The release of Mitt Romney's tax returns Tuesday has added fuel to the national debate over how income from wages and investments should be taxed.

Returns showed that the wealthy former Massachusetts governor's effective tax rate for 2010 was 13.9 percent because his income for the year, $21.6 million, was mainly derived from capital gains and dividends, which are taxed lower than regular wages.

A slight majority of Americans favor taxing capital gains and dividends -- a payment from corporation to a shareholder -- at the same rate as work income, according to a new poll from The New York Times and CBS.

The poll showed 52 percent of Americans want a tax policy that does not discriminate sources of income, whether it comes from a pay check or a profit from an investment. More than a third Americans, however, wants investment and shareholder-related income taxed lower than wages to spur investments that boost the economy.

Currently, the top tax rate for long-term capital gains is 15 percent, compared to 35 percent for wage earners.
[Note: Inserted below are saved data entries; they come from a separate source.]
(** * Home Assistant event watchers: rule store, matching and event session

    A shallow embedding of the rule store (watcher-store.ts, listener-store.ts)
    and of the event session (watcher-service.ts, listener-service.ts), with
    the properties of the rule engine proved over it, and of the [ha_listen]
    tool (tools.ts) that edits the listener store.

    Conventions.
    - An optional property [p?: string] is an [option string]; JavaScript's
      truthiness test on it is [truthy]: [undefined] and the empty string are
      both falsy.
    - Code that can throw lives in the monad [M]: a state monad over the
      [World] (files, journal of effects, entropy, clock, disk) with
      exceptions.
    - Every call the code makes to the outside (file write, logger, timers,
      socket, delivery sink) is recorded in the world's [journal], a call to
      the disk whether or not the disk completes it.
    - The disk answers each [fs.mkdir] and [fs.writeFile] as the world's
      [disk] says: a property of a completed write is stated under
      [accepts], which says that the next calls complete. *)

From Stdlib Require Import ZArith NArith String Ascii List Bool Lia.
From stdpp Require Import base strings gmap list pretty.

(** ** JavaScript values *)

(** The one-character string holding a double quote. *)
Definition dq : string := String "034"%char EmptyString.

(** [ToBoolean] on a string: only the empty string is falsy. *)
Definition truthy_string (s : string) : bool := negb (String.eqb s "").

(** [ToBoolean] on [string | undefined]. *)
Definition truthy (o : option string) : bool :=
  match o with
  | None => false
  | Some s => truthy_string s
  end.

(** [a ?? b] on [string | undefined]. *)
Definition nullish (o : option string) (d : string) : string :=
  match o with
  | None => d
  | Some s => s
  end.

(** [String.prototype.slice(0, n)]. *)
Definition slice0 (n : nat) (s : string) : string := String.substring 0 n s.

(** [Array.prototype.join]. *)
Fixpoint join (sep : string) (parts : list string) : string :=
  match parts with
  | [] => ""
  | [p] => p
  | p :: rest => p +:+ sep +:+ join sep rest
  end.

(** [xs.filter(Boolean)] on an array of [string | null]. *)
Fixpoint filter_Boolean (xs : list (option string)) : list string :=
  match xs with
  | [] => []
  | x :: rest =>
      if truthy x then nullish x "" :: filter_Boolean rest
      else filter_Boolean rest
  end.

(** [xs.findIndex(p)], with [None] for -1. *)
Fixpoint findIndex {A} (p : A -> bool) (xs : list A) : option nat :=
  match xs with
  | [] => None
  | x :: rest => if p x then Some 0%nat else option_map S (findIndex p rest)
  end.

(** [xs.splice(idx, 1)]: the array left behind. *)
Fixpoint splice1 {A} (idx : nat) (xs : list A) : list A :=
  match idx, xs with
  | _, [] => []
  | O, _ :: rest => rest
  | S i, x :: rest => x :: splice1 i rest
  end.

(** [s.replace(/'/g, r)]. *)
Fixpoint replace_all_quotes (r : string) (s : string) : string :=
  match s with
  | EmptyString => EmptyString
  | String c rest =>
      if Ascii.eqb c "'" then r +:+ replace_all_quotes r rest
      else String c (replace_all_quotes r rest)
  end.

(** [s.replace(/\/$/, "")]: drops one trailing slash. *)
Fixpoint strip_trailing_slash (s : string) : string :=
  match s with
  | EmptyString => EmptyString
  | String c EmptyString => if Ascii.eqb c "/" then EmptyString else s
  | String c rest => String c (strip_trailing_slash rest)
  end.

(** [s.replace(/^http/, "ws")]. *)
Definition http_to_ws (s : string) : string :=
  if String.prefix "http" s
  then "ws" +:+ String.substring 4 (String.length s - 4) s
  else s.

(** ** Outcomes and the effect monad *)

Inductive Outcome (A : Type) : Type :=
| Returned (a : A)
| Thrown (err : string).
Arguments Returned {A} a.
Arguments Thrown {A} err.

(** What [JSON.parse] yields on a store file, with array elements taken at
    the type the code casts them to ([parsed as R[]]). *)
Inductive Json (R : Type) : Type :=
| JNull
| JBool (b : bool)
| JNumber (n : Z)
| JString (s : string)
| JObject (keys : list string)
| JArray (items : list R).
Arguments JNull {R}.
Arguments JBool {R} b.
Arguments JNumber {R} n.
Arguments JString {R} s.
Arguments JObject {R} keys.
Arguments JArray {R} items.

Definition Array_isArray {R} (v : Json R) : bool :=
  match v with
  | JArray _ => true
  | _ => false
  end.

(** The cast [parsed as R[]], applied to a value known to be an array. *)
Definition as_items {R} (v : Json R) : list R :=
  match v with
  | JArray items => items
  | _ => []
  end.

(** The bytes of a file, up to what [JSON.parse] makes of them: text it
    rejects with a [SyntaxError], or text it maps to a value.  Writing
    [JSON.stringify(v, null, 2) + "\n"] yields text that parses back to [v]. *)
Inductive Content (R : Type) : Type :=
| Malformed (text : string)
| Wellformed (v : Json R).
Arguments Malformed {R} text.
Arguments Wellformed {R} v.

Inductive Level : Set := INFO | WARN | ERROR.

(** Messages the session sends on its socket. *)
Inductive Outgoing : Type :=
| MsgAuth (access_token : string)
| MsgSubscribeEvents (id : Z) (event_type : string)
| MsgPing (id : Z).

(** Calls to the outside, in the order they are made. *)
Inductive Effect : Type :=
| FsMkdir (dir : string)
| FsWrite (path : string)
| Log (level : Level) (msg : string)
| EnqueueSystemEvent (text sessionKey : string)
| Exec (cmd : string) (timeout : Z)
| NewWebSocket (url : string)
| WsClose
| WsSend (msg : Outgoing)
| SetTimeout (delay : Z)
| ClearTimeout
| SetInterval (period : Z)
| ClearInterval
| UnhandledRejection (err : string).

(** A reading of the wall clock, as [Date.prototype.toISOString] prints it:
    [<date>T<time>Z]. *)
Record Instant : Type := { iso_date : string; iso_time : string }.

Definition toISOString (d : Instant) : string :=
  iso_date d +:+ "T" +:+ iso_time d +:+ "Z".

(** [crypto.randomUUID()] draws 128 bits and prints them as 32 lowercase
    hexadecimal digits in groups of 8-4-4-4-12. *)
Definition hex_digit (n : N) : ascii :=
  nth (N.to_nat n)
      ["0"; "1"; "2"; "3"; "4"; "5"; "6"; "7";
       "8"; "9"; "a"; "b"; "c"; "d"; "e"; "f"]%char "0"%char.

Definition nibble (u : N) (i : nat) : N :=
  N.land (N.shiftr u (4 * N.of_nat i)) 15.

Definition hex_group (u : N) (positions : list nat) : string :=
  string_of_list_ascii (map (fun i => hex_digit (nibble u i)) positions).

Definition UUID_toString (u : N) : string :=
  hex_group u [31; 30; 29; 28; 27; 26; 25; 24]%nat +:+ "-" +:+
  hex_group u [23; 22; 21; 20]%nat +:+ "-" +:+
  hex_group u [19; 18; 17; 16]%nat +:+ "-" +:+
  hex_group u [15; 14; 13; 12]%nat +:+ "-" +:+
  hex_group u [11; 10; 9; 8; 7; 6; 5; 4; 3; 2; 1; 0]%nat.

(** What a write that the disk did not complete leaves in the file: the
    file as it was (the open failed), a beginning of the text, which
    [JSON.parse] rejects (the disk filled up), or the whole text (the error
    came at the close). *)
Inductive Leftover : Type :=
| Untouched
| Truncated (text : string)
| Complete.

(** A call the disk refuses: the error the promise rejects with, and for a
    write what it leaves behind. *)
Record Refusal : Type := { errno : string; leftover : Leftover }.

Section Runtime.
(** [R] is the record type stored in the rule file. *)
Context {R : Type}.

Record World : Type := mkWorld {
  (** the regular files, each under the one path that names it; the store
      files are reached by the normal form [path.join] returns *)
  files : gmap string (Content R);
  journal : list Effect;
  (** successive results of [crypto.randomUUID()] and how many were drawn *)
  entropy : nat -> N;
  drawn : nat;
  (** what [new Date()] reads *)
  now : Instant;
  (** the disk's answers to the successive [fs.mkdir] and [fs.writeFile]
      calls ([None]: the call completes), and how many were made *)
  disk : nat -> option Refusal;
  fs_calls : nat
}.

Definition M (A : Type) : Type := World -> Outcome A * World.

Definition mret {A} (a : A) : M A := fun w => (Returned a, w).

Definition mbind {A B} (m : M A) (k : A -> M B) : M B :=
  fun w =>
    match m w with
    | (Returned a, w') => k a w'
    | (Thrown e, w') => (Thrown e, w')
    end.

Definition throw {A} (e : string) : M A := fun w => (Thrown e, w).

(** [try { m } catch (err) { h(err) }] *)
Definition try_catch {A} (m : M A) (h : string -> M A) : M A :=
  fun w =>
    match m w with
    | (Returned a, w') => (Returned a, w')
    | (Thrown e, w') => h e w'
    end.

Definition lift {A} (o : Outcome A) : M A := fun w => (o, w).

Definition emit (e : Effect) : M unit :=
  fun w => (Returned tt,
            mkWorld (files w) (journal w ++ [e]) (entropy w) (drawn w) (now w)
                    (disk w) (fs_calls w)).

(** [void m]: the promise is dropped.  When it rejects nothing catches the
    rejection: the caller has gone on with [otherwise], and the runtime
    raises [unhandledRejection].  What the host does with that is the
    host's; the events that follow in a run are those of a host that goes
    on. *)
Definition unawaited {A} (m : M A) (otherwise : A) : M A :=
  fun w =>
    match m w with
    | (Returned a, w') => (Returned a, w')
    | (Thrown e, w') =>
        (Returned otherwise,
         mkWorld (files w') (journal w' ++ [UnhandledRejection e]) (entropy w')
                 (drawn w') (now w') (disk w') (fs_calls w'))
    end.

(** [for (const x of xs) { body(x) }] *)
Fixpoint for_of {A} (xs : list A) (body : A -> M unit) : M unit :=
  match xs with
  | [] => mret tt
  | x :: rest => mbind (body x) (fun _ => for_of rest body)
  end.

(** [fs.readFile(path, "utf8")]: rejects with ENOENT on a missing file. *)
Definition fs_readFile (path : string) : M (Content R) :=
  fun w =>
    match files w !! path with
    | Some c => (Returned c, w)
    | None => (Thrown ("ENOENT: no such file or directory, open '" +:+ path +:+ "'"), w)
    end.

(** [fs.mkdir(dir, { recursive: true })]: resolves, or rejects with the
    disk's error.  Directories are implicit in the path-indexed file map;
    whatever makes the call fail (a component of [dir] that is a regular
    file: ENOTDIR, a missing permission: EACCES, a read-only mount: EROFS)
    is in the disk's answer. *)
Definition fs_mkdir_recursive (dir : string) : M unit :=
  fun w =>
    let w' := mkWorld (files w) (journal w ++ [FsMkdir dir]) (entropy w) (drawn w)
                      (now w) (disk w) (S (fs_calls w)) in
    match disk w (fs_calls w) with
    | None => (Returned tt, w')
    | Some refusal => (Thrown (errno refusal), w')
    end.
In Romney's case, he paid $6.2 million in federal taxes on $42.5 million in income in 2010 and 2011.

The fairness of the tax code is going to play a major role in the 2012 presidential elections. President Barack Obama is planning to discuss the Warren Buffett Rule -- a tax increase on individuals earning more than a million dollars that is named after the billionaire investor who noted that he has a lower tax rate than his secretary.

The poll from the Times and CBS shows that support for higher tax rates for capital gains and dividends breaks on partisan lines. More than two-thirds of Democrats surveyed want these sources of income taxed like regular wages, while more than half of Republicans want to keep the tax rate lower, the poll said.

Independents, the oft-courted group of voters, sided with Democrats in wanting the same tax rate for investment and wage income, at 54 percent, according to the poll.